- **WHAT IS NEEDED**
Would you set down the lines running from the one that holds "intros H. apply" to the final line of the listing, both included, exactly and with no others?

__________

(** ** Properties *)

(** The WAC and the ACP evaluator are interchangeable up to append: with the same
    limits and shadow flag they return the same decision, field by field, on every request
    that does not ask for append; and the WAC evaluator allows no request that does. *)
Theorem wac_acp_agree_without_append
    (env : Env) (w : WACEvaluator) (a : ACPEvaluator) (rq : Request) :
  MaxPolicies (options w) = acp_MaxPolicies (acp_options a) ->
  Timeout (options w) = acp_Timeout (acp_options a) ->
  ShadowMode (options w) = acp_ShadowMode (acp_options a) ->
  (AccessModeAppend ∉ rq_RequestedModes rq ->
     snd (Evaluate env a rq) = snd (Evaluate env w rq)) /\
  (forall d, snd (Evaluate env w rq) = Ok d -> dc_Decision d = DecisionAllow ->
     AccessModeAppend ∉ rq_RequestedModes rq).
Proof.
  intros Hm Ht Hs.
  assert (has_append rq = false <-> AccessModeAppend ∉ rq_RequestedModes rq) as Happ.
  { unfold has_append. rewrite <- not_true_iff_false, existsb_exists.
    setoid_rewrite <- list_elem_of_In. setoid_rewrite String.eqb_eq. naive_solver. }
  rewrite acp_evaluate_with, wac_evaluate_with, Hm, Ht, Hs. split.
  - intros Hno%Happ. by rewrite acp_granted_no_append.
  - intros d Hd Ha. apply Happ.
    by apply wac_granted_no_append, (evaluate_with_allow _ _ _ _ _ _ _ Hd Ha).
Qed.

Definition enforcingACP : ACPEvaluator :=
  mkACPEvaluator (mkACPEvaluatorOptions 10 (30 * second) false true false DefaultFailClosedPolicy).

(** The owner's append is where they differ. *)
Lemma wac_acp_agree_without_append_witness :
  (let rq := sampleRequest ownerWebID [AccessModeWrite] sampleDocs in
   snd (Evaluate sampleEnv enforcingACP rq) = snd (Evaluate sampleEnv enforcingWAC rq)) /\
  (let rq := sampleRequest ownerWebID [AccessModeAppend] sampleDocs in
   option_map dc_Decision (result_ok (snd (Evaluate sampleEnv enforcingACP rq)))
     = Some DecisionAllow /\
   option_map dc_Decision (result_ok (snd (Evaluate sampleEnv enforcingWAC rq)))
     = Some DecisionDeny).
Proof.
  split; [|vm_compute; split; reflexivity].
  apply (wac_acp_agree_without_append sampleEnv enforcingWAC enforcingACP
           (sampleRequest ownerWebID [AccessModeWrite] sampleDocs)); try reflexivity.
  intros H. apply list_elem_of_singleton in H. discriminate.
Defined.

__________

- **SOLUTION TO THE PROBLEM**
  intros H. apply list_elem_of_singleton in H. discriminate.
Defined.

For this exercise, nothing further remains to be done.